OBJECTIVES: Our previous experiments proved that methylprednisolone (MP) can significantly reduce axonal impairment accompanying extracellular oedema induced by the osmotic challenge (load) on the blood-brain barrier (BBB). The aim of the present work was to identify whether MP can affect myelin impairment accompanying intracellular oedema induced by water intoxication.
METHODS: For induction of cellular brain oedema, the standard model of water intoxication was chosen. Animals received distilled water in amount corresponding to 15% of the animal's body weight. The volume was divided into three parts and administered intraperitoneally in 8 hours interval. Axonal changes were recognized as signs of myelin disintegration (oedematous distensions, axonal swelling, vesicles, varicosities) at histological sections stained with Black Gold and classified into four grades of myelin degradation. Hippocampal CA1 and CA3 areas and the dentate gyrus were selected for the study. Methylprednisolone was administered either intraperitoneally or intracarotically. Its effect was studied in two different time intervals: in the acute group (30 minutes after hyperhydration and MP application) and in chronic one (1 week after hyperhydration and MP application).

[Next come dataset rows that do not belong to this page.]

(* ===== verification/SimWorld.v ===== *)
(** * A simulated world

    A small world that satisfies what is assumed of the operating system and
    of the handlers, in which the theorems about the event loop are applied to
    concrete contexts: an operation performs its I/O when a datagram has
    arrived, epoll reports the pending events of the descriptors that were
    added to it, and a handler posts its operation again until a number of
    rounds has been run, or stops the context. *)

From S2P Require Import Prelude SocketOps OpQueue Scheduler EpollReactor ReactorRules ReactorBooks ReactorPerform TimerQueue TimerHeap TimerQueueRefines TimerQueueTheorems.

Record sim := mkSim {
  sim_watched : list op_ptr;
  sim_errors : list (op_ptr * error_code);
  sim_events : list (event_ptr * Z);
  sim_datagrams : Z;
  sim_rounds : Z;
  sim_time : Z;
}.

Definition sim_error (w : sim) (o : op_ptr) : error_code :=
  match List.find (fun x => x.1 =? o) (sim_errors w) with Some (_, e) => e | None => no_error end.

Definition sim_set_events (evs : list (event_ptr * Z)) (w : sim) : sim :=
  mkSim (sim_watched w) (sim_errors w) evs (sim_datagrams w) (sim_rounds w) (sim_time w).

Definition sim_perform (o : op_ptr) (w : sim) : outcome (perform_status * sim) :=
  if 0 <? sim_datagrams w then
    Ok (done, mkSim (sim_watched w) (sim_errors w) (sim_events w) (sim_datagrams w - 1) (sim_rounds w) (sim_time w))
  else Ok (not_done, w).

Definition sim_reported (w : sim) : list (event_ptr * Z) :=
  List.filter (fun ev => match ev.1 with DescriptorPtr d => bool_decide (d ∈ sim_watched w) | _ => true end)
    (sim_events w).

#[export] Instance sim_world : ReactorWorld sim := {
  perform := sim_perform;
  set_op_ec o e w :=
    mkSim (sim_watched w) ((o, e) :: sim_errors w) (sim_events w) (sim_datagrams w) (sim_rounds w) (sim_time w);
  cancellation_key o w := o;
  destroy_reactor_op o w := w;
  epoll_ctl op fd events p w :=
    (0, 0, match p with
           | DescriptorPtr d =>
               if op =? EPOLL_CTL_ADD then
                 mkSim (d :: sim_watched w) (sim_errors w) (sim_events w) (sim_datagrams w) (sim_rounds w) (sim_time w)
               else w
           | _ => w
           end);
  epoll_wait timeout w := (sim_reported w, sim_set_events [] w);
  timerfd_settime flags sec nsec w := w;
  allocate_object w := (100, w);
}.

#[export] Instance sim_clock : Clock sim := sim_time.

#[export] Instance sim_ok : WorldOk sim.
Proof.
  refine {| watched := fun w d => d ∈ sim_watched w; op_ec := sim_error |}.
  - intros o w. simpl. unfold sim_perform. destruct (0 <? sim_datagrams w); by eexists _, _.
  - done.
  - done.
  - intros op fd ev p w d. simpl. destruct p as [| |d']; [by left..|].
    destruct (Z.eqb_spec op EPOLL_CTL_ADD) as [->|]; [|by left]. simpl.
    rewrite elem_of_cons. intros [->|?]; [by right|by left].
  - intros timeout w d. simpl. split; [done|]. intros ([p ev] & E & Hin)%list_elem_of_fmap. simpl in E. subst p.
    apply list_elem_of_In, filter_In in Hin as [_ Hd]. by apply bool_decide_eq_true in Hd.
  - done.
  - intros o e w o'. unfold sim_error. simpl. destruct (Z.eqb_spec o o') as [->|Hne]; [by rewrite decide_True|].
    by rewrite decide_False.
  - intros op fd ev p w o. simpl. destruct p; [done..|]. by destruct (op =? EPOLL_CTL_ADD).
Defined.

(** The handlers. *)
Definition sim_next_round (w : sim) : sim :=
  mkSim (sim_watched w) (sim_errors w) (sim_events w) (sim_datagrams w) (sim_rounds w - 1) (sim_time w).

(** The operations of [stops] stop the context. *)
Definition handler (stops : op_ptr -> bool) : Handlers TimerQueue sim := fun o =>
  if stops o then stop else
  r ← get_reactor;
  if 0 <? sim_rounds (world r) then
    modify_world sim_next_round;; post_immediate_completion default_config o false
  else mret tt.

Lemma handler_posts stops o (c : Ctx (Reactor TimerQueue sim)) : busy c -> op_ok (rest c) o ->
  wp (handler stops o) c (fun _ c' => wf c' /\ balance c' = balance c /\
    outstanding_work_ (scheduler c) <= outstanding_work_ (scheduler c') /\
    (stops o = false -> stopped_ (scheduler c') = stopped_ (scheduler c))).
Proof.
  intros [Hwf Hout] Ho. unfold handler. destruct (stops o).
  - eapply wp_mono; [apply wp_stop|]. intros ? c' Hq. split_and!; [|by rewrite (quiet_balance _ _ Hq)| |done].
    + eapply quiet_wf; [exact Hq|]. destruct Hwf. by split.
    + by destruct Hq as (_ & _ & -> & _).
  - apply wp_bind, wp_get_reactor. destruct (0 <? sim_rounds (world (rest c))); [|by apply wp_ret].
    apply wp_bind, wp_modify_rest. set (c1 := with_rest _ c). assert (quiet c c1) as Hq by by apply world_quiet.
    eapply wp_mono; [apply wp_post_immediate; [by eapply quiet_wf|done]|]. intros ? c' He.
    split_and!; [apply He| |apply (en_outstanding _ _ _ _ _ He)|intros _; apply (en_stopped _ _ _ _ _ He)].
    rewrite (entered_balance _ _ _ _ _ He), (quiet_balance _ _ Hq). simpl. lia.
Qed.

Lemma handler_ok stops : HandlersOk (H2 := handler stops) TimerQueue sim.
Proof.
  split. intros o c Hb Ho. eapply wp_mono; [by apply (handler_posts stops)|]. by intros ? c' (? & ? & ? & _).
Defined.

(** Operation 9 stops the context in one world, and none does in the other. *)
Definition stopping_handlers : Handlers TimerQueue sim := handler (fun o => o =? 9).
Definition stopping_handlers_ok : HandlersOk (H2 := stopping_handlers) TimerQueue sim := handler_ok _.

#[export] Instance sim_handlers : Handlers TimerQueue sim := handler (fun _ => false).
#[export] Instance sim_handlers_ok : HandlersOk TimerQueue sim := handler_ok _.

Lemma sim_never_stop : never_stop TimerQueue sim.
Proof.
  intros o c Hb Ho. eapply wp_mono; [by apply (handler_posts (fun _ => false))|].
  intros ? c' (_ & _ & _ & Hs). by apply Hs.
Qed.

(** ** Concrete queues and contexts *)

(** A queue of timers before any of them is started. *)
Lemma represents_new D : D !! 0 = None -> map_Forall (fun _ d => d = per_timer_data_new) D ->
  represents (mkQueue 0 [] D) ∅.
Proof.
  intros H0 Hnew. split; [|by apply map_Forall_empty]. split; simpl.
  - by intros i e.
  - by intros k _ a b.
  - done.
  - exists []. split; [split; [done|constructor]|]. intros p. rewrite lookup_empty. split; [set_solver|by intros [? ?]].
  - intros p t ops. by rewrite lookup_empty.
  - intros p d _ Hp. by apply (Hnew p).
  - done.
Qed.

Definition sim_timers : gmap Z per_timer_data :=
  list_to_map ((fun p => (p, per_timer_data_new)) <$> [1; 2; 3]).

(** Descriptor 10 with operations waiting to read and to write, one datagram
    to read, and operations in the queue. *)
Definition sim_descriptor (reads writes : list op_ptr) : descriptor_state :=
  mkDescriptor 7 (Z.lor EPOLLIN EPOLLET)
    (fun t => match t with read_op => reads | write_op => writes | except_op => [] end) (fun _ => true) false 0.

Definition sim_context (running : bool) (reads writes : list op_ptr) (n : Z) (ops : list op_ptr) :
    Ctx (Reactor TimerQueue sim) :=
  mkCtx (mkScheduler (TaskOperation :: (Operation <$> ops)) n false false true true running [] 0)
    (mkReactor {[10 := sim_descriptor reads writes]} [10] [] [mkQueue 0 [] sim_timers] 5 6 false
       (mkSim [10] [] [(DescriptorPtr 10, EPOLLIN)] 1 2 50)).

Lemma sim_timers_ok : represents (mkQueue 0 [] sim_timers) ∅.
Proof.
  apply represents_new; [done|]. intros p d Hp. apply elem_of_list_to_map_2, list_elem_of_fmap in Hp.
  by destruct Hp as (? & [= _ ->] & _).
Qed.

Definition sim_op (o : op_ptr) : Prop := o <> null /\ o <> 10.

Lemma sim_context_wf running reads writes n ops : Forall sim_op (reads ++ writes ++ ops) ->
  wf (sim_context running reads writes n ops).
Proof.
  intros Hops. rewrite Forall_forall in Hops. split; simpl.
  - done.
  - intros d s t o [<- <-]%lookup_singleton_Some Ho. assert (sim_op o) as [H1 H2].
    { apply Hops. destruct t; simpl in Ho; set_solver. }
    split; [done|]. by apply lookup_singleton_ne.
  - intros o Ho. simpl in Ho. set_solver.
  - constructor; [|constructor]. exists ∅. apply sim_timers_ok.
  - intros o. rewrite app_nil_r, elem_of_cons, list_elem_of_fmap. intros [?|(o' & [= ->] & Ho)]; [done|].
    apply (Hops o'). set_solver.
  - intros d ->%list_elem_of_singleton. by eexists.
  - done.
Qed.

Ltac sim_wf := apply sim_context_wf; repeat constructor; by vm_compute.

(** The queue with timer 1 due at 60, and timer 2 at 20, at time 50. *)
Definition sim_started : outcome (unit * TimerState sim) :=
  (enqueue_timer 60 1 101;; enqueue_timer 20 2 102;; mret tt)
    (mkTState (mkQueue 0 [] sim_timers) (mkSim [] [] [] 0 0 50)).

Definition sim_map : timers_map := {[1 := (60, [101]); 2 := (20, [102])]}.

Lemma sim_started_ok : exists s, sim_started = Ok (tt, s) /\ represents (queue s) sim_map /\
  clock_now (tworld s) = 50 /\ length (s_heap s) = 2%nat /\ is_Some (s_data s !! 2) /\ is_Some (s_data s !! 3).
Proof.
  unfold sim_started.
  destruct (wp_enqueue_timer 60 1 101 ∅ (mkTState (mkQueue 0 [] sim_timers) (mkSim [] [] [] 0 0 50)) sim_timers_ok)
    as (e1 & s1 & E1 & W1 & R1); [by eexists|done|].
  rewrite lookup_empty in R1. destruct R1 as [R1 _].
  destruct (wp_enqueue_timer 20 2 102 _ s1 R1) as (e2 & s2 & E2 & W2 & R2).
  { vm_compute in E1. injection E1 as <- <-. by eexists. }
  { intros t ops. by rewrite lookup_insert_ne. }
  rewrite lookup_insert_ne, lookup_empty in R2 by done. destruct R2 as [R2 _].
  exists s2. rewrite (bind_Ok _ _ _ _ _ E1), (bind_Ok _ _ _ _ _ E2). split_and!; [done| |by rewrite W2, W1|..].
  - assert (sim_map = <[2:=(20, [102])]> (<[1:=(60, [101])]> ∅)) as -> by done. done.
  - unfold s_heap. rewrite (rp_entries _ _ (proj1 R2)). done.
  - vm_compute in E1. injection E1 as <- <-. vm_compute in E2. injection E2 as <- <-. by eexists.
  - vm_compute in E1. injection E1 as <- <-. vm_compute in E2. injection E2 as <- <-. by eexists.
Qed.

Lemma sim_map_times : map_Forall (fun _ x => is_time x.1) sim_map.
Proof.
  apply map_Forall_insert_2; [|apply map_Forall_singleton]; unfold is_time, time_min, time_max; simpl; lia.
Qed.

RESULTS: In both the acute and chronic groups, cellular oedema induced by water intoxication brought about apparent damage of myelin (compared to control animals p<0.0001). Intracarotic injection of MP was not able to influence myelin integrity changes either in the acute or in chronic group. However, intraperitoneal administration of MP increased the level of myelin deterioration in the acute group (p 0.05), but improved myelin changes in the chronic group (p<0.005).
CONCLUSION: The effect of MP on axonal impairment during cellular brain oedema induced by water intoxication differs from that during the extracellular osmotic oedema. In the extracellular oedema, cellular metabolism is not significantly affected and myelin changes can be influenced by the neuroprotective effect of MP. The primary cause of cellular oedema is a disorder of cellular metabolism and myelin impairment is one of the structural consequences of such disorder. That is why the myelin changes are not affected by MP administration in a consistent and specific manner.